Records from a dataset:

────────

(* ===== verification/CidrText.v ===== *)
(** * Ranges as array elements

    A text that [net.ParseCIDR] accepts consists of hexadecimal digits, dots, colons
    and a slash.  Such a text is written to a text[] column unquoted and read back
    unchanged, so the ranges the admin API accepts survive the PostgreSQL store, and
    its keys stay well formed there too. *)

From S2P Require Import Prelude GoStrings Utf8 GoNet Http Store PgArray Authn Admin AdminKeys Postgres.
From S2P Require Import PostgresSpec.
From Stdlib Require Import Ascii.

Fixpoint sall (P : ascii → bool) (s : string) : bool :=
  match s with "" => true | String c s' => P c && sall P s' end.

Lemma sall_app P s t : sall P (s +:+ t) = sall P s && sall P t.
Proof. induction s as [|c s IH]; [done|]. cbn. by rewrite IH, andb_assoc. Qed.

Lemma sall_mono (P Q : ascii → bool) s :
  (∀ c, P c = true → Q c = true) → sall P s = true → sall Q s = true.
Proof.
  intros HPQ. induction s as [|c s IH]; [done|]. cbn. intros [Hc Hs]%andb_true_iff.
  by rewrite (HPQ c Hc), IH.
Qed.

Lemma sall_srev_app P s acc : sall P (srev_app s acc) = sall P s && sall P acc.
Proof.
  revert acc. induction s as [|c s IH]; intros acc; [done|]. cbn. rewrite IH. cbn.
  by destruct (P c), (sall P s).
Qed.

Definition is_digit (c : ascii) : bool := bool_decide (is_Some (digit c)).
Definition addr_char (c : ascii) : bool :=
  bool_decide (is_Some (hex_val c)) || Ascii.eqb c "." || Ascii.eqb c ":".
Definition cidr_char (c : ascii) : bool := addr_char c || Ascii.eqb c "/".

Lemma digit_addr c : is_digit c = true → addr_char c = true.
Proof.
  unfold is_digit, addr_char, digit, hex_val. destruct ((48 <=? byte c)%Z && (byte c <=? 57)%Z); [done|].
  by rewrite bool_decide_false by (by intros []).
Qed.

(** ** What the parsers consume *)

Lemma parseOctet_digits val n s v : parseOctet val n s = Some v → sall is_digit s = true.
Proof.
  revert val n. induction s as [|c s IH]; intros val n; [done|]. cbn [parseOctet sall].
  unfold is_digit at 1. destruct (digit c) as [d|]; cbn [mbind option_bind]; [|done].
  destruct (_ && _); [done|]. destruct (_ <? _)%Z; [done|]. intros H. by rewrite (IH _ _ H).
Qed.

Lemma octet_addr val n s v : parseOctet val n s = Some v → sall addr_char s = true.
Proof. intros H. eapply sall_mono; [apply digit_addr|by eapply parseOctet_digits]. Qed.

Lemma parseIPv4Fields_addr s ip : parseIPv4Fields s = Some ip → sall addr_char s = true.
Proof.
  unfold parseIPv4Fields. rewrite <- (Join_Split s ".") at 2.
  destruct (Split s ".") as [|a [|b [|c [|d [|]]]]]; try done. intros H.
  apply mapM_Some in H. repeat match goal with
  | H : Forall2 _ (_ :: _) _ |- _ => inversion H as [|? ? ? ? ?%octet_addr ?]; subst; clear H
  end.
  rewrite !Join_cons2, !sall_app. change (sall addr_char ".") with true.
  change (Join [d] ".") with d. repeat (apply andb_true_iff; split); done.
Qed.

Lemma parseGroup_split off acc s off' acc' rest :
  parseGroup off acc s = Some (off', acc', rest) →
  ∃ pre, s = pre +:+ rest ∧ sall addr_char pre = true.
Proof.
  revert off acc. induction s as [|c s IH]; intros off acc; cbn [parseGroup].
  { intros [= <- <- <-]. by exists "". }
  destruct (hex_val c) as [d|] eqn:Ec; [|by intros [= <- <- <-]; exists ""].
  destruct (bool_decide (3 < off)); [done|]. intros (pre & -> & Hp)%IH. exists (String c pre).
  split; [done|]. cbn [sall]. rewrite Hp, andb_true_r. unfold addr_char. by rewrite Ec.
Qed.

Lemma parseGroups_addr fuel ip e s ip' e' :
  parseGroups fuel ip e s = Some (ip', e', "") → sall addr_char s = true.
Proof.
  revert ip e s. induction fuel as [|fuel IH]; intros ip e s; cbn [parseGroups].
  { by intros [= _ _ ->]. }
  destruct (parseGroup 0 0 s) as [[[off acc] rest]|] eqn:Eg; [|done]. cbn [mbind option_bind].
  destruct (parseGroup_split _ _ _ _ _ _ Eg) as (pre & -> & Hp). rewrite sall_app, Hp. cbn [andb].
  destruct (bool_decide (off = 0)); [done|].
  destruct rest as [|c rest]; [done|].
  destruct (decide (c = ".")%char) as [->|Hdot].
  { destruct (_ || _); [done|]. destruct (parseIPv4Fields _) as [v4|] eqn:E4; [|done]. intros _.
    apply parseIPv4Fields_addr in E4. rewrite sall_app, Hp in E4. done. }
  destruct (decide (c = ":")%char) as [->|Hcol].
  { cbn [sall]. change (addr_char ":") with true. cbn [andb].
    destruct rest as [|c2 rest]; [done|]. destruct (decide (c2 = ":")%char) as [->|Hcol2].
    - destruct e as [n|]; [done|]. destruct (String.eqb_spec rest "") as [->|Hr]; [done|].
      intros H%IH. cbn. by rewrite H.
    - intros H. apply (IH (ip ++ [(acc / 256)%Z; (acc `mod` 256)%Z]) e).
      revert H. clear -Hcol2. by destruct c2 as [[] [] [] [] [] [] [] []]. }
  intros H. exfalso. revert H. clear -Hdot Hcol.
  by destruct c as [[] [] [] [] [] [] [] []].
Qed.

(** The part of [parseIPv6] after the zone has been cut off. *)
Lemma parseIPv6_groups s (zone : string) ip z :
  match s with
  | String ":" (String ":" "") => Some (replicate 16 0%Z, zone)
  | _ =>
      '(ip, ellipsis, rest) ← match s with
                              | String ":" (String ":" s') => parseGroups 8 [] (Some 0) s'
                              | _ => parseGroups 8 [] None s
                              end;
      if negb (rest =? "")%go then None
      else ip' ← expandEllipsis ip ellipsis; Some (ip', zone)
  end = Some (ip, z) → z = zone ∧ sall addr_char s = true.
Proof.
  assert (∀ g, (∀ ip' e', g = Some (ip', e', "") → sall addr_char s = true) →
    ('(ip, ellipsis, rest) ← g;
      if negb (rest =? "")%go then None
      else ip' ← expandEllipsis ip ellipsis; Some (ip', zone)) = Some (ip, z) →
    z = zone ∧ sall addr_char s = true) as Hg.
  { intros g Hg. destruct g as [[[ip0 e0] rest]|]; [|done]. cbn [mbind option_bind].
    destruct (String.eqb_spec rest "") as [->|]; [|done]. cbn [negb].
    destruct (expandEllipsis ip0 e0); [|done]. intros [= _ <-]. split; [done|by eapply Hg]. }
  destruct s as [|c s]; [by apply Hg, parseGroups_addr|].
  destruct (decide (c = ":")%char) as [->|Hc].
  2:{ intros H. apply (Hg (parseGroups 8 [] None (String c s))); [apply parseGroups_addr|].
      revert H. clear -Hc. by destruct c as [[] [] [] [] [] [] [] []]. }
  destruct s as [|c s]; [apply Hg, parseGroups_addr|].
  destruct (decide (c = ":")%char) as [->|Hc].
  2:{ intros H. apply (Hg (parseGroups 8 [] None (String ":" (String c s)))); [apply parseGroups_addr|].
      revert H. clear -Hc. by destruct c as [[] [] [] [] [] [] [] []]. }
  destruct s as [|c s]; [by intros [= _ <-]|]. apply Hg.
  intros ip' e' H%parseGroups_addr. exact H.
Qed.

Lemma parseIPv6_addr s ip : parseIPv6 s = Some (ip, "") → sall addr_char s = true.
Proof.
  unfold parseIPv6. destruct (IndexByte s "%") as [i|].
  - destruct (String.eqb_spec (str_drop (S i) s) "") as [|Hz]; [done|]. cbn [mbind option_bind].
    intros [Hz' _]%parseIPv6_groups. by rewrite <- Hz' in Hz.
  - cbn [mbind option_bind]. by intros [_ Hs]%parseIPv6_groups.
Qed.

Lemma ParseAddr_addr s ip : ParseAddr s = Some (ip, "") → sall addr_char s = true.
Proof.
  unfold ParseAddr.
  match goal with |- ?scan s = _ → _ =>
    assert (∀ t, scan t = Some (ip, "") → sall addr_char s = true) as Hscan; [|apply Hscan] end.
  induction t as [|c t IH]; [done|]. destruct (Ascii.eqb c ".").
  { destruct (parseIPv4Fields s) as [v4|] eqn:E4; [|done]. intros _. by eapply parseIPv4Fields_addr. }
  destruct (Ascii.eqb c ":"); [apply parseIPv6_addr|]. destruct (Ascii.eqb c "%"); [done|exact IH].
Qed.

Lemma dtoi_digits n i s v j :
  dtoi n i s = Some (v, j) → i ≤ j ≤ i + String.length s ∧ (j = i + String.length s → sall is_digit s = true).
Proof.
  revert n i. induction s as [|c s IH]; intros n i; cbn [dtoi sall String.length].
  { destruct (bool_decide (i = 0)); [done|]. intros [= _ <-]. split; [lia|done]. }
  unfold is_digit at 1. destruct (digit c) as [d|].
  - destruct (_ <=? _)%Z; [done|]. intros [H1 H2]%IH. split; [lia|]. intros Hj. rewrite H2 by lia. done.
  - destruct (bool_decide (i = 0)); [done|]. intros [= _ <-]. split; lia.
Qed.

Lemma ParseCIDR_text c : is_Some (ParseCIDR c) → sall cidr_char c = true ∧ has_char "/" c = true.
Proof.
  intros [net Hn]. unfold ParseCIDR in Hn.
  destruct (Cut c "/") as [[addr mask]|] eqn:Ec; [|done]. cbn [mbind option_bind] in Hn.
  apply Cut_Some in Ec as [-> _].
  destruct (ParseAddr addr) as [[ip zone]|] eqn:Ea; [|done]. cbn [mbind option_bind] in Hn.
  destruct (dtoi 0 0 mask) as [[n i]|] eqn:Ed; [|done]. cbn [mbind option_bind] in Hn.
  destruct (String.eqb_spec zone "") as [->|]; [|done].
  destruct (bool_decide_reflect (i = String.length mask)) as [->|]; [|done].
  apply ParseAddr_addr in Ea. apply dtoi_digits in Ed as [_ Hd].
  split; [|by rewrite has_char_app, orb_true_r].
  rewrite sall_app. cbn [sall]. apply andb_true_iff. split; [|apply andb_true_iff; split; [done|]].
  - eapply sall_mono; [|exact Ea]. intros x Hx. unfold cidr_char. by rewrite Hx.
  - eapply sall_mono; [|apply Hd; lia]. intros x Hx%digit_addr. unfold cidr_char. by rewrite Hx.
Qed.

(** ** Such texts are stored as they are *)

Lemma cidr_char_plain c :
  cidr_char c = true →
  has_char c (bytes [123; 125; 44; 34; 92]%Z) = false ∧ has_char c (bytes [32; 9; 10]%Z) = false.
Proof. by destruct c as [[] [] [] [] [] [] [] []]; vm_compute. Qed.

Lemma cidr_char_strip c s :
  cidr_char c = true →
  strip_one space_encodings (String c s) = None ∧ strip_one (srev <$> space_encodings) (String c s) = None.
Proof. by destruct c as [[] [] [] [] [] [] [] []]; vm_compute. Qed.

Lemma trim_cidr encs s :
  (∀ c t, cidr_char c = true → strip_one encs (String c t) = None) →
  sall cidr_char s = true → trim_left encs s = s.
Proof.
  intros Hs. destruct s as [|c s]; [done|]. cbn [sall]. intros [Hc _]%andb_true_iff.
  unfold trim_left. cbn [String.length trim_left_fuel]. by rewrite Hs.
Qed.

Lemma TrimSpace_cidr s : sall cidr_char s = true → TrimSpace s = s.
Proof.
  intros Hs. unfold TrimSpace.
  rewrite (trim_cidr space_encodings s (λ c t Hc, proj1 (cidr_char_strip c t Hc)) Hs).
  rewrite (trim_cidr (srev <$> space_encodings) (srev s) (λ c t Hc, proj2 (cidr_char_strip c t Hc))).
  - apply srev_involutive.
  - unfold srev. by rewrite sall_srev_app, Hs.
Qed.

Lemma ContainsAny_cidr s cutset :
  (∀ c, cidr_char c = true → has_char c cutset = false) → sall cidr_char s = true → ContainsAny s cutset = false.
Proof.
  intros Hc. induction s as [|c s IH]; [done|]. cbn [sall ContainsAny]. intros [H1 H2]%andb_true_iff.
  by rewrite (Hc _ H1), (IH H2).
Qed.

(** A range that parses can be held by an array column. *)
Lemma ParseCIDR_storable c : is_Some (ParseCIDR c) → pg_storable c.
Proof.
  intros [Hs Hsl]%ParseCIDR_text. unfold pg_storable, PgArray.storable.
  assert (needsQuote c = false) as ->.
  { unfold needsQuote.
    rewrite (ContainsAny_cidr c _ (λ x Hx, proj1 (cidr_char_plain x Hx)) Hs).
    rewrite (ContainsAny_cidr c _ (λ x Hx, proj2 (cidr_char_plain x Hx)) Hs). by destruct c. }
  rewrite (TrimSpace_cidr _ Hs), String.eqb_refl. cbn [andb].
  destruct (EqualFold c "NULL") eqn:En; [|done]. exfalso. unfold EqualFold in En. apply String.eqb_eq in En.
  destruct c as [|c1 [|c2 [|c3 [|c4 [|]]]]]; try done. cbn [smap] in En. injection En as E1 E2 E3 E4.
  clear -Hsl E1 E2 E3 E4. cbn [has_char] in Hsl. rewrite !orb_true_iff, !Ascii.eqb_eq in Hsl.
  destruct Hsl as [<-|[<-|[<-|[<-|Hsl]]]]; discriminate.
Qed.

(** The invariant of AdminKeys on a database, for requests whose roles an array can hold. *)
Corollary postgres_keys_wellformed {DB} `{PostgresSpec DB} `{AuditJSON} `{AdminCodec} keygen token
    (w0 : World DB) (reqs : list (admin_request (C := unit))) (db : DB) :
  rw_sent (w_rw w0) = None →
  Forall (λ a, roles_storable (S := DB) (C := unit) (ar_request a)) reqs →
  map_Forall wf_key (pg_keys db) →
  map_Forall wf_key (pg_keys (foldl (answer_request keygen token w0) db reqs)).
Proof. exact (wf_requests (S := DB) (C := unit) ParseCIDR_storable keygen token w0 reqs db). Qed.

────────

▶ What you should do
Exactly as written, copy the lines from the one containing "Forall (λ a, roles_storable" to the end of the entries, both ends included.

▶ Answer for the task
  Forall (λ a, roles_storable (S := DB) (C := unit) (ar_request a)) reqs →
  map_Forall wf_key (pg_keys db) →
  map_Forall wf_key (pg_keys (foldl (answer_request keygen token w0) db reqs)).
Proof. exact (wf_requests (S := DB) (C := unit) ParseCIDR_storable keygen token w0 reqs db). Qed.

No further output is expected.